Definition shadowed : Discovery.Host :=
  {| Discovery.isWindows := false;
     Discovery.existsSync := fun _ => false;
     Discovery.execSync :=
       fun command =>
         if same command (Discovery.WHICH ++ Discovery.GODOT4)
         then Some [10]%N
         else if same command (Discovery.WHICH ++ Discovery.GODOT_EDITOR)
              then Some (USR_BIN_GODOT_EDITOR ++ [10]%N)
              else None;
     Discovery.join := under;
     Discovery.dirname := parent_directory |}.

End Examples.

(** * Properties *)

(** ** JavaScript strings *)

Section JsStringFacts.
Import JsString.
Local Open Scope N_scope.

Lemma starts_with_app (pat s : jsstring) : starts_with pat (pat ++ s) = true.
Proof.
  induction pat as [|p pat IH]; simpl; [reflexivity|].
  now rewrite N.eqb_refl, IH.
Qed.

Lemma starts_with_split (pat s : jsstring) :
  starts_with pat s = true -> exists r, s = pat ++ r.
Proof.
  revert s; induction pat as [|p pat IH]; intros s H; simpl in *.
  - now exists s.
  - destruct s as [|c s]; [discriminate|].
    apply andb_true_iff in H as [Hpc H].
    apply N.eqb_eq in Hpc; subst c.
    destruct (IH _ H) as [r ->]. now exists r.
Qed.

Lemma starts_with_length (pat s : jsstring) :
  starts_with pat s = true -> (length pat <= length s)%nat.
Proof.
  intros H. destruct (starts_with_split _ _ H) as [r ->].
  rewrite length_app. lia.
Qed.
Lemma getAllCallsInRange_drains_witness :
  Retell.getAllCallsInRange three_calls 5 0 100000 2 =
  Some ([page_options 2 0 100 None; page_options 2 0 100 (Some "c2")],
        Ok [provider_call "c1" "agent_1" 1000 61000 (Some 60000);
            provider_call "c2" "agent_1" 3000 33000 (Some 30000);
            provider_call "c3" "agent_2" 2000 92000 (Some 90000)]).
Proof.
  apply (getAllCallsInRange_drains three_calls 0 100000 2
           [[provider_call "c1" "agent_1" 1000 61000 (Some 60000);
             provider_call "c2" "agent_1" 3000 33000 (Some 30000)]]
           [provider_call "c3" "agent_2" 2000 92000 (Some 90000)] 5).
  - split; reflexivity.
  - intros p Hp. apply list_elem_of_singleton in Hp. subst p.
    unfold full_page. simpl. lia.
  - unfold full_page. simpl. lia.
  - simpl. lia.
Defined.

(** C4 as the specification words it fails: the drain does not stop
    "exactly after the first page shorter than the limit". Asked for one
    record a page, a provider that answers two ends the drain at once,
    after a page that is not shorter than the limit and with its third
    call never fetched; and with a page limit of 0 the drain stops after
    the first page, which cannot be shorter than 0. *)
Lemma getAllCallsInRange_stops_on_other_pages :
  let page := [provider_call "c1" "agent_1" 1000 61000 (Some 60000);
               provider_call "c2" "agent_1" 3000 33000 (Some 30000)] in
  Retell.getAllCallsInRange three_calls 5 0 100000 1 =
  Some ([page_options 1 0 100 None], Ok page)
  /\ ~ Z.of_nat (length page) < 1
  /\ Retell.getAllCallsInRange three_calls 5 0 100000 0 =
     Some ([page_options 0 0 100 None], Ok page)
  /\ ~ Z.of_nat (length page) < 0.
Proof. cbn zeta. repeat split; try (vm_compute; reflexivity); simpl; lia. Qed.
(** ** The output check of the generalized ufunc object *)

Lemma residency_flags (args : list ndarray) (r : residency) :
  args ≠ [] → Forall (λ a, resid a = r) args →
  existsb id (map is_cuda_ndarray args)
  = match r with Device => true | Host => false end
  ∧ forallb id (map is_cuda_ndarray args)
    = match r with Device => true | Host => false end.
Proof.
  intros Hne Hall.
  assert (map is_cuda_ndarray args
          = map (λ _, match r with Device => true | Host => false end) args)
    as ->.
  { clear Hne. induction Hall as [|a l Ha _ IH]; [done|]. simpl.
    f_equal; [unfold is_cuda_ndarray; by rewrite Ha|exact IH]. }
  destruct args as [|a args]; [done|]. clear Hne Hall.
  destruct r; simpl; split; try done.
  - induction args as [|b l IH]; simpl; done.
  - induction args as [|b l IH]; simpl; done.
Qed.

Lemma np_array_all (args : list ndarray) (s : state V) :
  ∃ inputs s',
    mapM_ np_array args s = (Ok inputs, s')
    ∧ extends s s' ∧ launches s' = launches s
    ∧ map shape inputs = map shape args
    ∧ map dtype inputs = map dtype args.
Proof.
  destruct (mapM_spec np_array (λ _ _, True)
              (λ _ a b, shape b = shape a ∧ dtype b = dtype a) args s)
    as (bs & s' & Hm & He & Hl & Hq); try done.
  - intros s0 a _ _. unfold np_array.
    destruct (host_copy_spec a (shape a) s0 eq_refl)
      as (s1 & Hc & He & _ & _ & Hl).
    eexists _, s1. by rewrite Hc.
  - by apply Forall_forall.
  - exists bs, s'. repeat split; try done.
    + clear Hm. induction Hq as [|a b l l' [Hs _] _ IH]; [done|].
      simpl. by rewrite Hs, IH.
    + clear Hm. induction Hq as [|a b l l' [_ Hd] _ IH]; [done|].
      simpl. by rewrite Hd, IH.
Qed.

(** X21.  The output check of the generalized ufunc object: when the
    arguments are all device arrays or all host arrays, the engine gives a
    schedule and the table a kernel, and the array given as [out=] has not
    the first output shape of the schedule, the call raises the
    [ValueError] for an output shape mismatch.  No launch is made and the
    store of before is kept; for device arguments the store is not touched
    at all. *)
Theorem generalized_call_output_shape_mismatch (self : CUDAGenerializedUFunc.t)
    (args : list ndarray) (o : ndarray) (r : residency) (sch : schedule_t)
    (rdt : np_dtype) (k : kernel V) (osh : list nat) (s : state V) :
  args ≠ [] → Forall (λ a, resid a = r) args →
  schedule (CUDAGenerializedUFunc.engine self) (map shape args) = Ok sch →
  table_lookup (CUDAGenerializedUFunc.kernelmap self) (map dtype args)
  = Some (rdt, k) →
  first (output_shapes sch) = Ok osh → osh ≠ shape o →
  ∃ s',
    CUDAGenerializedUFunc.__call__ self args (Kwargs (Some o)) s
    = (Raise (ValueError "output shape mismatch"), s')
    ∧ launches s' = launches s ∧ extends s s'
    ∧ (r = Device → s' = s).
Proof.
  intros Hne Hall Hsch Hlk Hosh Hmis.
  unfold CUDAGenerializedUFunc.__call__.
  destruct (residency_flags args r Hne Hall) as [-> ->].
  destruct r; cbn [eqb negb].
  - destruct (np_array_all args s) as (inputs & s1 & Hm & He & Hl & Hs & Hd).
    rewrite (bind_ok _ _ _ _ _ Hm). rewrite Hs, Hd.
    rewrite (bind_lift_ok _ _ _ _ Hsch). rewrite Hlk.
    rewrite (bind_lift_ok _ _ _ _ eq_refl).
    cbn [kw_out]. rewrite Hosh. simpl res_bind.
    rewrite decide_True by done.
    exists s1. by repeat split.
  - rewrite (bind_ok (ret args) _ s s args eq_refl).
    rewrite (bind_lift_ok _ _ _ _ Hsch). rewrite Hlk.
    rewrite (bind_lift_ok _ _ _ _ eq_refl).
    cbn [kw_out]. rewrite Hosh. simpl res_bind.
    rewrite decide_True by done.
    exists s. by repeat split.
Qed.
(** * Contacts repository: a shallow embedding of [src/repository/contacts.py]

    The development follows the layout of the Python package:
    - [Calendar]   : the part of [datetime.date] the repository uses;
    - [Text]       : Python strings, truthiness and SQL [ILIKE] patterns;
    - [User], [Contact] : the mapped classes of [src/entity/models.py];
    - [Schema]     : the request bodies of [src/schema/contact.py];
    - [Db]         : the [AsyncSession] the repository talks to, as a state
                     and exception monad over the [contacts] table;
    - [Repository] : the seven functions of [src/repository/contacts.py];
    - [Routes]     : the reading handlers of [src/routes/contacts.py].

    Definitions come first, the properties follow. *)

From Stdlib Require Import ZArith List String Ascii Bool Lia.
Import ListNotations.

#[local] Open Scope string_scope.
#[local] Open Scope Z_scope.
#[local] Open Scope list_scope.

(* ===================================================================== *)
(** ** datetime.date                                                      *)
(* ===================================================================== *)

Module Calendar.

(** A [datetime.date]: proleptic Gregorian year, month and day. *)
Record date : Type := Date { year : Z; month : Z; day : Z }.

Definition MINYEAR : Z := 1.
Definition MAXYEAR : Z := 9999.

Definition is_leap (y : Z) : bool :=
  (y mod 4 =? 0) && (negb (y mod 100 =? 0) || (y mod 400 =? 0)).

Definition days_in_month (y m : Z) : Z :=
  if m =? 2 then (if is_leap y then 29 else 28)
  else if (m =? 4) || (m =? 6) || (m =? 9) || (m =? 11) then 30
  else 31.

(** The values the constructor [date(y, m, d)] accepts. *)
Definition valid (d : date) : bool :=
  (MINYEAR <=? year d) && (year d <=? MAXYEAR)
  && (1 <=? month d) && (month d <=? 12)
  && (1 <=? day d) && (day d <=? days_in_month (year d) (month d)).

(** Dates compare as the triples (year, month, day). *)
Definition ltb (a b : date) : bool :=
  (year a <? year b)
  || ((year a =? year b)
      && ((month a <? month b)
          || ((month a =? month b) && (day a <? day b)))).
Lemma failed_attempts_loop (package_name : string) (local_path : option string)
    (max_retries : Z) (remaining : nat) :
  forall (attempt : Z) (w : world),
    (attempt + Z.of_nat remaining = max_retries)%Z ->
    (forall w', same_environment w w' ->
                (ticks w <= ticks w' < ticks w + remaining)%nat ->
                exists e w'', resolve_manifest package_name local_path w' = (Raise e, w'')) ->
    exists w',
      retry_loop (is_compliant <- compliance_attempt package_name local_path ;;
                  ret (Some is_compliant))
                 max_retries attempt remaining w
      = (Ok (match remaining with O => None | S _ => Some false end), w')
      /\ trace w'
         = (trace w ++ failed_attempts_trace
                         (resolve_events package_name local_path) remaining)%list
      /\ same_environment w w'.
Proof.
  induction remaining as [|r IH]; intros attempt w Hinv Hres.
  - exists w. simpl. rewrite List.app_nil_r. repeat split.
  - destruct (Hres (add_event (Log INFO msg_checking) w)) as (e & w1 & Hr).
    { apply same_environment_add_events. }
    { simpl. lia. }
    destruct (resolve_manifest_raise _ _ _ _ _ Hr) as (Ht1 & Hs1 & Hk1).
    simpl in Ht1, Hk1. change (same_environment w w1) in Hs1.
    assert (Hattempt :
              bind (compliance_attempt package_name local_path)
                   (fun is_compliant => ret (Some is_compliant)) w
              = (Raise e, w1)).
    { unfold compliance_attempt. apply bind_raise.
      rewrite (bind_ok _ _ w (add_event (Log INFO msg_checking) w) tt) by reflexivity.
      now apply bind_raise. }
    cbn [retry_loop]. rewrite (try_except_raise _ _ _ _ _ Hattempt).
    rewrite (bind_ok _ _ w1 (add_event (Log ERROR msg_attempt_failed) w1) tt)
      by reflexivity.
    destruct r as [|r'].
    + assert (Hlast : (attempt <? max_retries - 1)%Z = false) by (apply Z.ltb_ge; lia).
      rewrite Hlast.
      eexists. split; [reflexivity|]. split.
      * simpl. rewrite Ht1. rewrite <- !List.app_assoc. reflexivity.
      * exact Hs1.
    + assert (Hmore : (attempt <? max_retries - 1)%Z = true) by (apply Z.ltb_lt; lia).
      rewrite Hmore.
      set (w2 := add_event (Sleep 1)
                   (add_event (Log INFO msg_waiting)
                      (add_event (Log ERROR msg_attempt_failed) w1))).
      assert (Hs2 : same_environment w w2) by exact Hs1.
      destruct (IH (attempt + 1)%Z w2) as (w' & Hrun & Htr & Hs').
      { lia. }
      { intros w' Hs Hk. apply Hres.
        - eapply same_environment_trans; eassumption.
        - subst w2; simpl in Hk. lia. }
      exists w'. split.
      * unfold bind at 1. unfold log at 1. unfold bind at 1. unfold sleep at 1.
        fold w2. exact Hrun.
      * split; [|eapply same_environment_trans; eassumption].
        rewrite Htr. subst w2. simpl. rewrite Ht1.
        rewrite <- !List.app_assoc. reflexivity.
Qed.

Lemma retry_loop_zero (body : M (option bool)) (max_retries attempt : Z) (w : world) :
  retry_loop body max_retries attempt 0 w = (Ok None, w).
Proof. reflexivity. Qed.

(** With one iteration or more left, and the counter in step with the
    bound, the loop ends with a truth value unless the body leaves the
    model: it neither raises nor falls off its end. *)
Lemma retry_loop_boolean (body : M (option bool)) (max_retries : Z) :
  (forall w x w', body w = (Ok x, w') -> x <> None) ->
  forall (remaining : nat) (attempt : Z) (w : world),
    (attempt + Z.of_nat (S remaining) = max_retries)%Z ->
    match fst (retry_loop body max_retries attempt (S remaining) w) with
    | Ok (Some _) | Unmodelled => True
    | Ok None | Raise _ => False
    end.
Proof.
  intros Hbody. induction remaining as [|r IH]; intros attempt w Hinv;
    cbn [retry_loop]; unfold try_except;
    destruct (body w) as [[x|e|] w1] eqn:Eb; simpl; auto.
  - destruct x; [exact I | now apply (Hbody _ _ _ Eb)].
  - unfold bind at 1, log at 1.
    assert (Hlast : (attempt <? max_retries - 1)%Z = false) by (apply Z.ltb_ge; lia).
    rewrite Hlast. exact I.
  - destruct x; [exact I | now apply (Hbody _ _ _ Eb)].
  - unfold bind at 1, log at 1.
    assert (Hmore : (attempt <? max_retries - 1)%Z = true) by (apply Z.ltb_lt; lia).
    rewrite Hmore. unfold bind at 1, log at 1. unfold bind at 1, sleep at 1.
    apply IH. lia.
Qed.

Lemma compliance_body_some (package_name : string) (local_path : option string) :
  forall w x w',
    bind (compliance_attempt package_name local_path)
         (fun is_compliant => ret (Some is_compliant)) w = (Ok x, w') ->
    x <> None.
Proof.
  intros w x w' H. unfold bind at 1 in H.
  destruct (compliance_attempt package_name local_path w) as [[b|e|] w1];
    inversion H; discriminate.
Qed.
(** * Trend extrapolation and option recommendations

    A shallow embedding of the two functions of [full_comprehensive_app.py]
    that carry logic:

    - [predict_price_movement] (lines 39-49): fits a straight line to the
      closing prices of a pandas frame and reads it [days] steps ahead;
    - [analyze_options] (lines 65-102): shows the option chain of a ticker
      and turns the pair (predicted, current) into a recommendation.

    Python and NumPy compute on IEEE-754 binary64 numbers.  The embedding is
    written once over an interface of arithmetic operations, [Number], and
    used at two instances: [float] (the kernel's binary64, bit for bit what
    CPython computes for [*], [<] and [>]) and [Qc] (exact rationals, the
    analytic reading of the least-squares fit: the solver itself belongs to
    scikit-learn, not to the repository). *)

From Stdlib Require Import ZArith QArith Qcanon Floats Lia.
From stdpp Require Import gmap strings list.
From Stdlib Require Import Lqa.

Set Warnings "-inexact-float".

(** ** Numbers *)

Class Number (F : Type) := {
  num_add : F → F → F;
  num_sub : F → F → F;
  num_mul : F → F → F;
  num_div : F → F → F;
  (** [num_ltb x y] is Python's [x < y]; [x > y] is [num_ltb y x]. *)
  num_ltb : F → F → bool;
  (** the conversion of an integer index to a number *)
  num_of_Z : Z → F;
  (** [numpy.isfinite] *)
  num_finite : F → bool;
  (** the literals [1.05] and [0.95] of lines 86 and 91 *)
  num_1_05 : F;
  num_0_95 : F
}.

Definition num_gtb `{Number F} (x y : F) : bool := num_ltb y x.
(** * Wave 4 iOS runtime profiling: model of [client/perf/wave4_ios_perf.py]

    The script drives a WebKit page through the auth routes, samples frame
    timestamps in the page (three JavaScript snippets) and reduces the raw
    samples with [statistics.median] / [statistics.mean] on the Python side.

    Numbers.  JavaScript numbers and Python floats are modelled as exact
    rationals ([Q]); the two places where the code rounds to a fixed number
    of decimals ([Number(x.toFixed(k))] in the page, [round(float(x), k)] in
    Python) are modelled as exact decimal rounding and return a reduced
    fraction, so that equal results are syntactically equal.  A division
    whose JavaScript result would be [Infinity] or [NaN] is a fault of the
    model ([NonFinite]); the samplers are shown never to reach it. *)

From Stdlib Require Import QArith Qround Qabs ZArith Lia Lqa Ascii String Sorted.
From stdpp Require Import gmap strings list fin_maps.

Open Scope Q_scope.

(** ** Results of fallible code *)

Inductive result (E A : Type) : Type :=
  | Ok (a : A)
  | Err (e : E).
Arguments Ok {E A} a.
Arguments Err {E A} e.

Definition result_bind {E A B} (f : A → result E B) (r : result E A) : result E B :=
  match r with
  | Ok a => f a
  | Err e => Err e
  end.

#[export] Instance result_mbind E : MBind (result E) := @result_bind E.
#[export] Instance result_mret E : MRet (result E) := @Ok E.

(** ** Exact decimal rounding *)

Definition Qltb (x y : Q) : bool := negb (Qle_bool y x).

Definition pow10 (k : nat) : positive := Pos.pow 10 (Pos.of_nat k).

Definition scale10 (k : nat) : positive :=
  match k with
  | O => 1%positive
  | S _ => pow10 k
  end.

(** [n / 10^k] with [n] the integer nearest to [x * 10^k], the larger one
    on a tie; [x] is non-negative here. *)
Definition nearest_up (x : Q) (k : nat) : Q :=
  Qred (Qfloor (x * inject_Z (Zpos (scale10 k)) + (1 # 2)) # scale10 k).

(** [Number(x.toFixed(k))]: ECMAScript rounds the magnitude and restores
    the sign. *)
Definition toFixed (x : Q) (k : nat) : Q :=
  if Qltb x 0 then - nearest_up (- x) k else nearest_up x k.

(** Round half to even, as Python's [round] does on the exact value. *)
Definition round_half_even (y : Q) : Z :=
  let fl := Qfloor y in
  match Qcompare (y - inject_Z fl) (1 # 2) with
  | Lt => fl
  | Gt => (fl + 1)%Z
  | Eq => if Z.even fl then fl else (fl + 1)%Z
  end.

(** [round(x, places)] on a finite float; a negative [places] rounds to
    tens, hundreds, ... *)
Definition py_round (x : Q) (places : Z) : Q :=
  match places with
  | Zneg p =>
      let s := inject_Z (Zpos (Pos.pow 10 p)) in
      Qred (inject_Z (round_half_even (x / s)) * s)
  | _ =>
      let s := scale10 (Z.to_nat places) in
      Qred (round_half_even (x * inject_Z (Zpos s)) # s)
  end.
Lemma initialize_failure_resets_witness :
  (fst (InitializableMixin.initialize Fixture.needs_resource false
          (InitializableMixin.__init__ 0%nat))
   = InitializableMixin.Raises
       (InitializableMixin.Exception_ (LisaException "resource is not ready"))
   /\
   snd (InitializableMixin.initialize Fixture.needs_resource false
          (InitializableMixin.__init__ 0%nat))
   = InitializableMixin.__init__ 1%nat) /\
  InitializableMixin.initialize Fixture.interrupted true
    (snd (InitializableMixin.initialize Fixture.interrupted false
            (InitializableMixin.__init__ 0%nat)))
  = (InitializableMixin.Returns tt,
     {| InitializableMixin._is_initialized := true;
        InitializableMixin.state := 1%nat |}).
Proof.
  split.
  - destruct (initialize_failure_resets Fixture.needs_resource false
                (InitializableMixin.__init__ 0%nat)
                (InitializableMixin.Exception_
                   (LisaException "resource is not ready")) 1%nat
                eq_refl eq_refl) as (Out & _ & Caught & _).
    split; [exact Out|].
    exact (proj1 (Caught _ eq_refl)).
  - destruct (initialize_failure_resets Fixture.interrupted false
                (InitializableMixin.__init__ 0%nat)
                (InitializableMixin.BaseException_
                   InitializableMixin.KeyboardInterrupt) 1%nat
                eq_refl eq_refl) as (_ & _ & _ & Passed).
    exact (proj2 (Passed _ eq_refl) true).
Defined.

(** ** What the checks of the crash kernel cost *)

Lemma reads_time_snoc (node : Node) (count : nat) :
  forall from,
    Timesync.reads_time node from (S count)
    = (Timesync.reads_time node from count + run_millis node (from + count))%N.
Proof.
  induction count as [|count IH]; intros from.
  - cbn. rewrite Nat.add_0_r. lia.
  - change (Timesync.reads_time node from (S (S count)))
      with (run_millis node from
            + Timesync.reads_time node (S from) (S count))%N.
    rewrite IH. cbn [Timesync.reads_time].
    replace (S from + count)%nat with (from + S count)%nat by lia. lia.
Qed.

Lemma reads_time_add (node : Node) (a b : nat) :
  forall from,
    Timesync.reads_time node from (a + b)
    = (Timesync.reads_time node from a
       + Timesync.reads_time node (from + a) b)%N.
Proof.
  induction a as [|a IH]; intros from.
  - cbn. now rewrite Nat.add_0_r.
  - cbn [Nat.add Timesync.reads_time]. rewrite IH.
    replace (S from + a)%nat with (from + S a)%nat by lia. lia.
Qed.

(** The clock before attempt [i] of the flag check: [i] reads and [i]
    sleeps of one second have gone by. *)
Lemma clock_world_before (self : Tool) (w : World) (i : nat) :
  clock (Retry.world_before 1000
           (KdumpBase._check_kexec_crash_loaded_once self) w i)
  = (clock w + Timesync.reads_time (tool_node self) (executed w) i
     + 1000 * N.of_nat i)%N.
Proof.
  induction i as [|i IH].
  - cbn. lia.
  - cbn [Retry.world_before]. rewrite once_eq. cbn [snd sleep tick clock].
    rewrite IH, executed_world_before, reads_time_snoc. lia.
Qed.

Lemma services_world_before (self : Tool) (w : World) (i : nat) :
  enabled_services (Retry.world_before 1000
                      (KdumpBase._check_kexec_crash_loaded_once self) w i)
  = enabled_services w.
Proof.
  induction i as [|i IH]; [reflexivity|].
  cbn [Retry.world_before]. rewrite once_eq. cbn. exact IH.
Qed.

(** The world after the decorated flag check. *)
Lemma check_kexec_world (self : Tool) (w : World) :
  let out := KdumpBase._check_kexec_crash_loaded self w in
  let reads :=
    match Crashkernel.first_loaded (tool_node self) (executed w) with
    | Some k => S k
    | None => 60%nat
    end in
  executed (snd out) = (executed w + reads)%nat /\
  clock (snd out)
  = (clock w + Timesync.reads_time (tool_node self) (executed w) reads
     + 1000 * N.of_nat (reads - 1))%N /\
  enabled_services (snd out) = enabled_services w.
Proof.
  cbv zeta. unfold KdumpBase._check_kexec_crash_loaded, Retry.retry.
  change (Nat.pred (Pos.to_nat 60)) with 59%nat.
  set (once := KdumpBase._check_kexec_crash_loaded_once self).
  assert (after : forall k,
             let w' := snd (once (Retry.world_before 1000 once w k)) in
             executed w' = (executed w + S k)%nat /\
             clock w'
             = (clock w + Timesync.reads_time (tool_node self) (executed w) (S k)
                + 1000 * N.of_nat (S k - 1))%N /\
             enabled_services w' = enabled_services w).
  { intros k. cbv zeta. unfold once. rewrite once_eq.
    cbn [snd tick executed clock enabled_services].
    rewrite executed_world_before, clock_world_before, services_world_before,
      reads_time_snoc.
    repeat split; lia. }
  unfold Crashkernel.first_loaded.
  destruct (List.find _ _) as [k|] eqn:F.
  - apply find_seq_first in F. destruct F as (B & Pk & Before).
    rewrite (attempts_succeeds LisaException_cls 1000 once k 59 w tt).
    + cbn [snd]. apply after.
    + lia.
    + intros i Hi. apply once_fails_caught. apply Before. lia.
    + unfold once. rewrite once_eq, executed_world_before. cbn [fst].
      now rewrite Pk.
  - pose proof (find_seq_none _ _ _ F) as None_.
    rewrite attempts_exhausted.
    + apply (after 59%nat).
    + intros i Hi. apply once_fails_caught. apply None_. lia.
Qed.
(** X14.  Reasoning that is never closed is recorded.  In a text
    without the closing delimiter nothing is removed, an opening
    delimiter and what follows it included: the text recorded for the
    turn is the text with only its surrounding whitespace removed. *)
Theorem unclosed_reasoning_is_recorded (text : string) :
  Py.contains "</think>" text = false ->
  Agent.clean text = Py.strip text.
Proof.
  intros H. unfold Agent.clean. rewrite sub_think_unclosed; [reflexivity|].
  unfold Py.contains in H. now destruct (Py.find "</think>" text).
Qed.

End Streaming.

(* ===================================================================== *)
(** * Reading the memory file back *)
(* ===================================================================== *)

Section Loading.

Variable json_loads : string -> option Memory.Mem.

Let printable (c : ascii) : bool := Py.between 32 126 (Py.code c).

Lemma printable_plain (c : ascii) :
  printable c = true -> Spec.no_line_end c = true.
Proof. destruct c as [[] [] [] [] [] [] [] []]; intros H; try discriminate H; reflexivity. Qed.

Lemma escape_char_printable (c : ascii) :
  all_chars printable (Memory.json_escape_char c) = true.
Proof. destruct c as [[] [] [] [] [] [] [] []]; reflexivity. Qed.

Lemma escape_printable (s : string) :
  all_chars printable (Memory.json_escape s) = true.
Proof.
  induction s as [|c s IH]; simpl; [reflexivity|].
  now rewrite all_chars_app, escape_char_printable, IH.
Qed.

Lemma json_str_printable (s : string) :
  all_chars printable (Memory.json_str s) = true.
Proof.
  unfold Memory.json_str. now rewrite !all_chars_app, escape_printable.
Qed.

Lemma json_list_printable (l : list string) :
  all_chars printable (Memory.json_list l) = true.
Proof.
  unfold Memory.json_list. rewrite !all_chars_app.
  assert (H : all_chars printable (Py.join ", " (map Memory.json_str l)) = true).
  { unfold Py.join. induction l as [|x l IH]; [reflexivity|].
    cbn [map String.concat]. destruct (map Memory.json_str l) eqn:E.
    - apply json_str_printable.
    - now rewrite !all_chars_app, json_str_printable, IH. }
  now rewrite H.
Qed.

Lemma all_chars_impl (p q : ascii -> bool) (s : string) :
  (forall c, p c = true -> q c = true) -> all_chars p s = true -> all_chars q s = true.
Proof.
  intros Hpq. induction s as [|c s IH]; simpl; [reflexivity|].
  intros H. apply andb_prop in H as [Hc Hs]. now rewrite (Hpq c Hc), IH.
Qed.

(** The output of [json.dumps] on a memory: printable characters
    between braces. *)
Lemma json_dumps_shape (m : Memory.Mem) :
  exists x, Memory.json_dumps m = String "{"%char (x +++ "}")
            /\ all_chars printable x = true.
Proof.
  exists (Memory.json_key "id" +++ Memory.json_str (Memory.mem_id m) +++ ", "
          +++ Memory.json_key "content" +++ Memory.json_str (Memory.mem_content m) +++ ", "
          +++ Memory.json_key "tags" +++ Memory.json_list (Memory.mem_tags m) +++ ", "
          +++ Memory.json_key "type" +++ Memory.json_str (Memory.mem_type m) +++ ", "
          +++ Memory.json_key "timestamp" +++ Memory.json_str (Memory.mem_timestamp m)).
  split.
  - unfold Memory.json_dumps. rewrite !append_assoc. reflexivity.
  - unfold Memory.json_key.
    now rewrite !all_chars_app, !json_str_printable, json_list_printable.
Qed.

▸ Your objective
Compute how many lines of the records above hold the string "Hinv". Give the number with no other output.

▸ Your response
2